Built in 2008, although it has two cardiologists and a paediatric cardiologist in place, an intensive care unit and a cardiac catheterization laboratory (cath lab), not a single heart surgeon has been appointed and the operating theatres are just shells with no equipment. The special copper tubing needed for the operating theatres has also been stolen, sources said.
This is even though Kurunegala Hospital caters to a large number of men, women and children, from the North Western Province, another pointed out, explaining that cardiology and cardiac surgery go hand in hand and surgery is an essential component in the treatment of numerous patients.

Why is the Health Ministry lethargic in appointing staff and providing equipment to the cardiac surgical unit at Kurunegala, when the consultant cardiologists refer around six patients on average per week for cardiac surgery either to the Kandy Teaching Hospital or the Colombo National Hospital, is the question causing much heartache.

The Sunday Times understands that on average about 500 echocardiograms (ECGs) and more than 10 angiograms are performed weekly at Kurunegala.
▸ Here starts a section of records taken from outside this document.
(* ===== verification/OpenAddr.v ===== *)
(** * Linear probing

    The search both hash tables of the engine use (the [aHash] form of
    [Bitvec] in [bitvec.c] and the hash tables of the wal-index in [wal.c]):
    from a first slot, one slot at a time around a table of [N] slots, until a
    slot stops the search.  This file holds the arithmetic of the walk and its
    termination, which the two components share. *)
From S2P Require Import Prelude.

Section Walk.
Context (N : Z) (HN : 0 < N).

(** The slot [k] steps after [h], and the steps from [h] to [s]. *)
Definition pos (h k : Z) : Z := (h + k) mod N.
Definition dist (h s : Z) : Z := (s - h) mod N.

Lemma pos_range h k : 0 <= pos h k < N.
Proof. apply Z.mod_pos_bound. lia. Qed.

Lemma dist_range h s : 0 <= dist h s < N.
Proof. apply Z.mod_pos_bound. lia. Qed.

Lemma pos_dist h s : 0 <= s < N -> pos h (dist h s) = s.
Proof.
  intros. unfold pos, dist. rewrite Zplus_mod_idemp_r.
  replace (h + (s - h)) with s by lia. by apply Z.mod_small.
Qed.

Lemma dist_pos h k : 0 <= k < N -> dist h (pos h k) = k.
Proof.
  intros. unfold pos, dist. rewrite Zminus_mod_idemp_l.
  replace (h + k - h) with k by lia. by apply Z.mod_small.
Qed.

Lemma pos_0 h : 0 <= h < N -> pos h 0 = h.
Proof. intros. unfold pos. rewrite Z.add_0_r. by apply Z.mod_small. Qed.

Lemma pos_step h k : pos (pos h 1) k = pos h (k + 1).
Proof. unfold pos. rewrite Zplus_mod_idemp_l. f_equal. lia. Qed.

Lemma pos_inj h j k : 0 <= j < N -> 0 <= k < N -> pos h j = pos h k -> j = k.
Proof. intros Hj Hk E. by rewrite <- (dist_pos h j), E, dist_pos. Qed.

(** The first slot from [h] that satisfies [stop], in at most [fuel] steps. *)
Fixpoint probe (stop : Z -> bool) (fuel : nat) (h : Z) : option Z :=
  match fuel with
  | O => None
  | S fuel => if stop h then Some h else probe stop fuel (pos h 1)
  end.

Lemma probe_least stop d : forall fuel h,
  0 <= h < N -> (d < fuel)%nat -> Z.of_nat d < N ->
  stop (pos h (Z.of_nat d)) = true ->
  (forall j, 0 <= j < Z.of_nat d -> stop (pos h j) = false) ->
  probe stop fuel h = Some (pos h (Z.of_nat d)).
Proof.
  induction d as [|d IH]; intros [|fuel] h Hh Hf Hd Hs Hlt; try lia; cbn [probe].
  - rewrite pos_0 in Hs |- * by done. by rewrite Hs.
  - replace (stop h) with false by (rewrite <- (Hlt 0) by lia; by rewrite pos_0).
    rewrite IH; rewrite ?pos_step; try lia.
    + f_equal. f_equal. lia.
    + apply pos_range.
    + rewrite <- Hs. do 2 f_equal. lia.
    + intros j Hj. rewrite pos_step. apply Hlt. lia.
Qed.

Lemma first_or_none (P : Z -> bool) (n : nat) :
  (forall j, 0 <= j < Z.of_nat n -> P j = false) \/
  (exists d, 0 <= d < Z.of_nat n /\ P d = true /\ forall j, 0 <= j < d -> P j = false).
Proof.
  induction n as [|n [IH|(d & Hd & HP & Hlt)]]; [left; lia| |right; exists d; split_and!; done || lia].
  destruct (P (Z.of_nat n)) eqn:E.
  - right. exists (Z.of_nat n). split_and!; done || lia.
  - left. intros j Hj. destruct (decide (j = Z.of_nat n)) as [->|]; [done|]. apply IH. lia.
Qed.

(** A table in which some slot stops the search has a first such slot, and
    [N] steps find it. *)
Lemma probe_finds stop h s :
  0 <= h < N -> 0 <= s < N -> stop s = true ->
  exists d, 0 <= d < N /\ probe stop (Z.to_nat N) h = Some (pos h d) /\
    stop (pos h d) = true /\ forall j, 0 <= j < d -> stop (pos h j) = false.
Proof.
  intros Hh Hs Hstop.
  destruct (first_or_none (fun d => stop (pos h d)) (Z.to_nat N)) as [Hno|(d & Hd & HP & Hlt)].
  - rewrite <- (pos_dist h s Hs), Hno in Hstop; [done|]. pose proof (dist_range h s). lia.
  - exists d. split_and!; try done; try lia.
    rewrite <- (Z2Nat.id d) by lia. apply probe_least; rewrite ?Z2Nat.id by lia; done || lia.
Qed.
End Walk.
(* ===== verification/Bitvec.v ===== *)
(** * Bit vectors ([src/bitvec.c])

    The pager's record of which pages are in a journal: a set of integers in
    [1..iSize], held as a bitmap, as an open-addressing hash table or, when the
    table gets crowded, as an array of smaller bit vectors.  The three members
    of the union [u] are the constructors of [BitvecU]; reading a member other
    than the one last written is [None], as is an array access out of range.
    Sizes are those of a machine with 8-byte pointers. *)
From S2P Require Import Prelude OpenAddr.

(** ** Data *)

Definition BITVEC_SZ : Z := 512.
Definition BITVEC_USIZE : Z := Eval cbv in (BITVEC_SZ - 3 * 4) / 8 * 8.
Definition BITVEC_SZELEM : Z := 8.
Definition BITVEC_NELEM : Z := Eval cbv in BITVEC_USIZE / 1.
Definition BITVEC_NBIT : Z := Eval cbv in BITVEC_NELEM * BITVEC_SZELEM.
Definition BITVEC_NINT : Z := Eval cbv in BITVEC_USIZE / 4.
Definition BITVEC_MXHASH : Z := Eval cbv in BITVEC_NINT / 2.
Definition BITVEC_NPTR : Z := Eval cbv in BITVEC_USIZE / 8.
Definition BITVEC_HASH (x : Z) : Z := (x * 1) mod BITVEC_NINT.

Inductive Bitvec : Type :=
  MkBitvec (iSize nSet iDivisor : Z) (u : BitvecU)
with BitvecU : Type :=
| aBitmap (a : list Z)
| aHash (a : list Z)
| apSub (a : list (option Bitvec)).

Definition iSize (p : Bitvec) : Z := let 'MkBitvec sz _ _ _ := p in sz.

(** [sqlite3MallocZero] clears the whole union; the member the code goes on to
    read is the one [iSize] selects. *)
Definition zero_union (sz : Z) : BitvecU :=
  if sz <=? BITVEC_NBIT then aBitmap (replicate (Z.to_nat BITVEC_NELEM) 0)
  else aHash (replicate (Z.to_nat BITVEC_NINT) 0).

Definition sqlite3BitvecCreate (al : alloc) (sz : Z) : option Bitvec * alloc :=
  let '(ok, al) := malloc al in
  (if ok then Some (MkBitvec sz 0 0 (zero_union sz)) else None, al).

(** ** Test *)

(** [while( p->u.aHash[h] ){ if( p->u.aHash[h]==i ) return 1; ... }] *)
Fixpoint test_hash (fuel : nat) (t : list Z) (h i : Z) : option bool :=
  match fuel with
  | O => None
  | S fuel =>
      v ← aget t h;
      if v =? 0 then Some false
      else if v =? i then Some true
      else test_hash fuel t ((h + 1) mod BITVEC_NINT) i
  end.

(** The part of [sqlite3BitvecTestNotNull] from [while( p->iDivisor )] on. *)
Fixpoint test_loop (fuel : nat) (p : Bitvec) (i : Z) : option bool :=
  match fuel with
  | O => None
  | S fuel =>
      let 'MkBitvec sz _ dv u := p in
      if negb (dv =? 0) then
        match u with
        | apSub a =>
            q ← aget a (i / dv);
            match q with
            | None => Some false
            | Some q => test_loop fuel q (i mod dv)
            end
        | _ => None
        end
      else if sz <=? BITVEC_NBIT then
        match u with
        | aBitmap a =>
            b ← aget a (i / BITVEC_SZELEM);
            Some (negb (b .& (1 << (i .& (BITVEC_SZELEM - 1))) =? 0))
        | _ => None
        end
      else
        match u with
        | aHash t => test_hash (Z.to_nat BITVEC_NINT) t (BITVEC_HASH i) (u32 (i + 1))
        | _ => None
        end
  end.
The cath lab is also under-utilized as the cardiologists only perform less-complicated procedures as the more complicated ones need a heart surgeon, a source said, adding that now the building is being occupied by other doctors and not heart surgeons.
Heart trouble is not only ailing Kurunegala but the whole country and the Sunday Times decided to focus on this after numerous calls from humble patients and the shocking revelation in Parliament recently that there are 8,130 on the waiting list for heart surgery including 2,400 at the Colombo National Hospital.
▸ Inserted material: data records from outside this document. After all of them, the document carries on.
(* ===== verification/WalFrame.v ===== *)
(** * Write-ahead log: checksums and frames ([src/wal.c])

    [walChecksumBytes], [walEncodeFrame] and [walDecodeFrame].  The section
    parameters are the byte order of the host: [bo] is [SQLITE_BYTEORDER], which
    selects a variant of [sqlite3Get4byte], and [host_big] is
    [SQLITE_BIGENDIAN], the order in which a [u32] lies in memory. *)
From S2P Require Import Prelude Bytes WalBase.

(** ** Checksum *)

Definition BYTESWAP32 (x : Z) : Z :=
  u32 (u32 ((x .& 0x000000FF) << 24) + u32 ((x .& 0x0000FF00) << 8)
       + ((x .& 0x00FF0000) >> 8) + ((x .& 0xFF000000) >> 24)).

(** The bytes of [a] read as an array of [u32], as far as whole words go. *)
Fixpoint words (big : bool) (a : list Z) : list Z :=
  match a with
  | b0 :: b1 :: b2 :: b3 :: r => default 0 (load32 big [b0; b1; b2; b3]) :: words big r
  | _ => []
  end.

(** [s += w + t] in [u32] *)
Definition cksum_add (s w t : Z) : Z := u32 (s + u32 (w + t)).

(** [s1 += w0 + s2; s2 += w1 + s1] *)
Definition cksum_two (s1 s2 w0 w1 : Z) : Z * Z :=
  let s1 := cksum_add s1 w0 s2 in
  let s2 := cksum_add s2 w1 s1 in
  (s1, s2).

(** The [do ... while( aData<aEnd )] loops over two words a round. *)
Fixpoint cksum_loop (f : Z -> Z) (s1 s2 : Z) (aData : list Z) : option (Z * Z) :=
  match aData with
  | w0 :: w1 :: aData =>
      let '(s1, s2) := cksum_two s1 s2 (f w0) (f w1) in
      match aData with
      | [] => Some (s1, s2)
      | _ => cksum_loop f s1 s2 aData
      end
  | _ => None
  end.

(** The loop over sixteen words a round, for lengths divisible by 64. *)
Fixpoint cksum_loop64 (s1 s2 : Z) (aData : list Z) : option (Z * Z) :=
  match aData with
  | w0 :: w1 :: w2 :: w3 :: w4 :: w5 :: w6 :: w7 ::
    w8 :: w9 :: w10 :: w11 :: w12 :: w13 :: w14 :: w15 :: aData =>
      let '(s1, s2) := cksum_two s1 s2 w0 w1 in
      let '(s1, s2) := cksum_two s1 s2 w2 w3 in
      let '(s1, s2) := cksum_two s1 s2 w4 w5 in
      let '(s1, s2) := cksum_two s1 s2 w6 w7 in
      let '(s1, s2) := cksum_two s1 s2 w8 w9 in
      let '(s1, s2) := cksum_two s1 s2 w10 w11 in
      let '(s1, s2) := cksum_two s1 s2 w12 w13 in
      let '(s1, s2) := cksum_two s1 s2 w14 w15 in
      match aData with
      | [] => Some (s1, s2)
      | _ => cksum_loop64 s1 s2 aData
      end
  | _ => None
  end.

(** The bytes from [off] on, [n] of them; [None] past the end. *)
Definition slice (off n : Z) (l : list Z) : option (list Z) :=
  if (0 <=? off) && (0 <=? n) && (off + n <=? alen l)
  then Some (take (Z.to_nat n) (drop (Z.to_nat off) l)) else None.

Section Host.
Context (bo : byteorder) (host_big : bool).

Definition walChecksumBytes (nativeCksum : bool) (a : list Z) (nByte : Z) (aIn : option (Z * Z))
    : option (Z * Z) :=
  aData ← words host_big <$> slice 0 nByte a;
  let '(s1, s2) := default (0, 0) aIn in
  if negb nativeCksum then cksum_loop BYTESWAP32 s1 s2 aData
  else if nByte mod 64 =? 0 then cksum_loop64 s1 s2 aData
  else cksum_loop (fun w => w) s1 s2 aData.

(** ** Frames *)

Definition nativeCksum (h : WalIndexHdr) : bool := Bool.eqb (bigEndCksum h) host_big.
By the time a slot is allotted for some of these patients to have heart surgery, their time may be up, as the Sunday Times found. Many relatives who contacted the Sunday Times were vociferous in their anger towards the health authorities, for when the time came for the operations, their loved ones were dead.

Although heart surgeons across the country were tightlipped, the Sunday Times was able to put together a grim picture with regard to heart surgery.Heart surgery is being performed only at the Colombo National Hospital, the Kandy and Karapitiya Teaching Hospitals and the Lady Ridgeway Hospital (LRH) for Children, Colombo, and that too with long waiting lists.

Patients can seek cardiac surgery for a fee at Sri Jayewardenepura General Hospital or at four private hospitals at exorbitant rates, ranging from Rs. 550,000 to more than a million rupees for complicated procedures, the Sunday Times found.
About 5,500 heart operations are performed annually in Sri Lanka and the State health sector handles only 50%. Can the other 50% of patients afford to go to the private sector or are they forced to sell hearth and home to seek heart surgery because they just cannot wait, was the concern in health circles?

“The waiting lists for heart surgery at the four State hospitals will be dependent not only on the heart surgeons available but also whether there are facilities to meet the demand and the consumables needed are available. As such the waiting time could vary from six months to two years,” a source said.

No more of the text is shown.